For the post part of the doc, Griffith called on veteran VR post pro Matthew DeJohn for editing and color correction, VR stitching expert Keith Kolod and Brendan Hogan for sound design.
“It really was amazing how a small crew was able to get all of this done,” says Griffith. “The collaboration between myself as the cameraman and Matt and Keith was a huge part of being able to get this series done — and done at such as a high quality.
“Matt and Keith would give suggestions on how to capture for VR, how camera wobbling impacted stitching, how to be aware of the nadir and zenith in each frame and to think about proximity issues. The efficient post process helped in letting us focus on what was needed, and I am incredibly happy with the end result.”
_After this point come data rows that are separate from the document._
(** * Tree construction and three-ring bubble placement

    A shallow embedding of the two pure routines of
    [src/components/FinanceSigmaGraph.tsx]:

    - [nestFlatToTree] (the spec's TreeBuilder [build]), which indexes flat
      records by name in a JavaScript [Map] and then links every node to its
      parent or to the synthetic root;
    - [computeBubblePackingLayout] (the spec's RadialPacker [pack]), which
      places a focus bubble, a ring of child bubbles and, per child, an
      outward arc of grandchild bubbles.

    Around them the file embeds the code that uses them: the searches
    [findNodeByName] and [findParentName], the breadcrumb and the click
    handlers of the component [NewBubbleHierarchy] with its focus state, the
    size of the layout the component asks for, the node loop, the edge loop and
    the node size of [buildGraphFromDataset], and [cloneDepthLimited] and
    [assignDepthValues] of [src/components/CircularPackingHierarchy.tsx].

    Conventions of the embedding.
    - A record's [level] is an integer ([Z]); the optional [value] weight is a
      rational.  Optional properties are [option]s.
    - The [Map] is an association list in insertion order; [set] on a key
      that is already present replaces the value and keeps the position.
    - Node objects are mutable and shared: the children array of a node holds
      references to other node objects.  During the linking loop every live
      node object sits under exactly one key of the [Map], so a reference is
      modelled by that key and the [Map] doubles as the store.
    - A string is a sequence of character codes below 256 and strings are
      ordered code by code, which on such strings is the order JavaScript's
      [<] gives.
    - The numbers of the layout routine are idealised as real numbers
      (rounding, NaN and overflow are not modelled).  The one literal
      [Infinity] of the source is a constructor of its own. *)

From Stdlib Require Import List String ZArith QArith Bool Arith Lia Permutation.
From Stdlib Require Import Reals Lra.
From Stdlib Require Import Ascii DecimalString DecimalNat.
Import ListNotations.
Close Scope Q_scope.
DeJohn was tasked with bringing together a huge amount of footage from a number of different high-end camera systems, including the Yi Halo and Z Cam V1 Pro.
DeJohn called on Blackmagic Resolve for this part of the project, saying that using one tool for all helped speed up the process.“A VR project usually has different teams of multiple people for editing, grading and stitching, but with Resolve, Keith and I handled everything,” he explains.
Within Resolve, DeJohncut the series at 2Kx2K, relinked to 8Kx8K source and then change the timeline resolution to 8Kx8K for final color and rendering. He used the Fairlight audio editing tab to make fine adjustments, manage different narration takes with audio layers, and manage varied source files such as mono-narration, stereo music and four-channel ambisonic spatial audio.
In terms of color grading, DeJohn says, “I colored the project from the very first edit so when it came to finalize the color it was just a process of touching things up.”
Fusion Studio was used for stereoscopic alignment fixes, motion graphics, rig removal, nadir patches, stabilization, stereo correction of the initial stitch, re-orienting 360 imagery, viewing the 360 scenes in a VR headset and controlling focal areas. More intense stitching work was done by Kolod using Fusion Studio.
Footage of such an extreme environment, as well as the closeness of climbers to the cameras, provided unique challenges for Kolod who had to rebuild portions of images from individual cameras. He also had to manually ramp down the stereo on the images north and south poles to ensure easy viewing, fix stereo misalignment and distance issues between the foreground and background and calm excessive movement in images.
“A regular fix I had to make was adjusting incorrect vertical alignments, which create huge problems for viewing. Even if a camera is a little bit off, the viewer can tell,” says Kolod. “The project used a lot of locked-off tripod cameras, and you would think that the images coming from them would be completely steady. But a little bit of wind or slight movement in what is usually a calm frame makes a scene unwatchable in VR. So I used Fusion for stabilization on a lot of shots.”
“High-quality VR work should always be done with manual stitching with an artist making sure there are no rough areas. The reason why this series looks so amazing is that there was an artist involved in every part of the process — shooting, editing, grading and stitching,” concludes Kolod.